__WHAT TO PRODUCE__. The word "option" marks the lines to find; copy every such line from the data below.

-------- SUPPLIED MATERIAL --------

(** ** Frame properties: an operation touches only its own identifier *)

Lemma link_send_cell c m c' :
  link_send c m = Some c' ->
  c_pending c' = c_pending c /\ c_calls c' = c_calls c /\
  c_stream_pending c' = c_stream_pending c /\ c_streams c' = c_streams c.
Proof. unfold link_send. destruct (c_link c) as [[]|]; intros; simplify_eq/=; done. Qed.

Lemma fail_stream_lookup c cid code :
  (forall k, c_stream_pending (fail_stream c cid code) !! k = delete cid (c_stream_pending c) !! k) /\
  (forall k, c_streams (fail_stream c cid code) !! k =
     if k ==? cid then (fun s => with_failure s (Some code)) <$> c_streams c !! cid else c_streams c !! k).
Proof.
  unfold fail_stream. destruct (c_streams c !! cid) as [s|] eqn:E; simpl; split; intros k; try done.
  - destruct (String.eqb_spec k cid) as [->|]; [by rewrite lookup_insert_eq|by rewrite lookup_insert_ne].
  - destruct (String.eqb_spec k cid) as [->|]; done.
Qed.

Lemma exec_other_stream c op o c' cid :
  session_exec c op = (o, c') -> stream_op op <> Some cid ->
  c_streams c' !! cid = c_streams c !! cid /\ c_stream_pending c' !! cid = c_stream_pending c !! cid.
Proof.
  intros E Hop. destruct op as [k t|k n b|k v|k t n|k b|k e|k|]; simpl in *.
  - unfold forward_task_begin in E. destruct (link_send _ _) as [c2|] eqn:El; simplify_eq/=; [|done].
    by apply link_send_cell in El as (_ & _ & -> & ->).
  - unfold forward_task_poll in E. destruct (c_calls c !! k) as [[]|], b; by simplify_eq/=.
  - unfold on_response in E. simplify_eq. by case_bool_decide.
  - simplify_eq. unfold forward_stream. destruct (link_send _ _) as [c2|] eqn:El; simpl.
    + apply link_send_cell in El as (_ & _ & -> & ->). simpl.
      by rewrite !lookup_insert_ne by congruence.
    + by rewrite !lookup_insert_ne by congruence.
  - unfold stream_step in E. destruct (c_streams c !! k) as [s|]; [|by simplify_eq].
    destruct (rs_phase s), (rs_sent s), (rs_failure s), (rs_events s); repeat (case_bool_decide || destruct b);
      simplify_eq/=; rewrite ?lookup_insert_ne, ?lookup_delete_ne by congruence; done.
  - simplify_eq. assert (k <> cid) as Hne by congruence.
    assert (forall c0 code, c_streams (fail_stream c0 k code) !! cid = c_streams c0 !! cid /\
              c_stream_pending (fail_stream c0 k code) !! cid = c_stream_pending c0 !! cid) as Hf.
    { intros c0 code. destruct (fail_stream_lookup c0 k code) as [-> ->].
      rewrite lookup_delete_ne by done. by destruct (String.eqb_spec cid k). }
    unfold deliver_stream_event. destruct (c_stream_pending c !! k) as [q|]; [|done].
    destruct (accept q e) as [q'|code]; [|apply Hf].
    destruct (c_streams c !! k) as [s|]; [destruct (_ <=? _)|]; simpl;
      rewrite ?(proj1 (Hf _ _)), ?(proj2 (Hf _ _)); simpl; by rewrite ?lookup_insert_ne by done.
  - simplify_eq. unfold drop_stream. destruct (c_streams c !! k) as [s|]; simpl; [|done].
    by rewrite ?lookup_insert_ne, ?lookup_delete_ne by congruence.
  - by simplify_eq.
Qed.

Lemma accept_all_app s fs gs :
  accept_all s (fs ++ gs) = let? s' := accept_all s fs in accept_all s' gs.
Proof. revert s. induction fs as [|f fs IH]; intros s; simpl; [done|]. by destruct (accept s f); simpl. Qed.

(** ** The stream invariant *)

Definition stream_start (task : json) (cid : string) : NativeResponseSequence :=
  sequence_new (stream_session_id task cid) cid (stream_task_id task cid).
(* ===== verification/RelayBind.v ===== *)
(** * Binding relay workers ([src/relay_session.rs], [src/node.rs])

    The registry of bound sessions with its bind rate limit, the TCP accept
    handler and the HTTP bind and unbind endpoints.  Many handlers run at once:
    a handler is a tree of [action]s on the shared state (one lock-protected
    access each), and a schedule interleaves the actions of all handlers.  What
    a handler reads from its socket, the clock and fresh tokens come with each
    scheduled action. *)

From S2P Require Import Prelude Program Text Json Cbor CodecModel Framing TcpClient RelayWire DispatchTicket.

(** ** Relay bind tickets ([src/relay_ticket.rs])

    Verification of a directory-signed bind ticket and the process-wide replay
    cache.  Ed25519, hexadecimal and base64 decoding and the derived JSON parser
    of the claims are parameters. *)

Record RelayBindTicketClaims := mkRelayClaims {
  rc_v : Z;
  rc_typ : string;
  rc_jti : string;
  rc_iss : string;
  rc_sub : string;
  rc_aud : string;
  rc_iat : Z;
  rc_exp : Z
}.
Global Instance relay_claims_eq_dec : EqDecision RelayBindTicketClaims.
Proof. solve_decision. Defined.

Definition RELAY_DOMAIN : string := "iicp:relay-bind-ticket:v1" +:+ String (chr 10) EmptyString.

(** The replay cache: [seen.retain], the test and the insertion are one
    critical section. *)
Definition consume_relay_bind_ticket (seen : gmap string Z) (claims : RelayBindTicketClaims) (now_s : Z)
    : bool * gmap string Z :=
  let seen := cache_retain seen now_s in
  if is_some (seen !! rc_jti claims) then (false, seen)
  else (true, <[rc_jti claims := rc_exp claims]> seen).

(** What the code needs of the libraries it verifies with. *)
Class RelayCrypto := {
  relay_ed25519_verify : list byte -> list byte -> list byte -> bool;
  relay_hex_decode : string -> option (list byte);
  relay_b64url_decode : string -> option (list byte);
  relay_parse_claims : list byte -> option RelayBindTicketClaims
}.

Section verify.
Context {crypto : RelayCrypto}.

Definition relay_claims_ok (claims : RelayBindTicketClaims) (worker_id relay_audience : string) (now_s : Z) : bool :=
  negb ((rc_typ claims <>? "relay-bind-ticket") || negb (str_len (rc_jti claims) =? 32)
        || negb (str_all lower_hex_char (rc_jti claims)) || (rc_sub claims <>? worker_id)
        || (rc_exp claims <=? now_s))
  && negb ((rc_aud claims <>? "*") && (rc_aud claims <>? relay_audience)).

--------

__RESPONSE AREA__.
  relay_hex_decode : string -> option (list byte);
  relay_b64url_decode : string -> option (list byte);
  relay_parse_claims : list byte -> option RelayBindTicketClaims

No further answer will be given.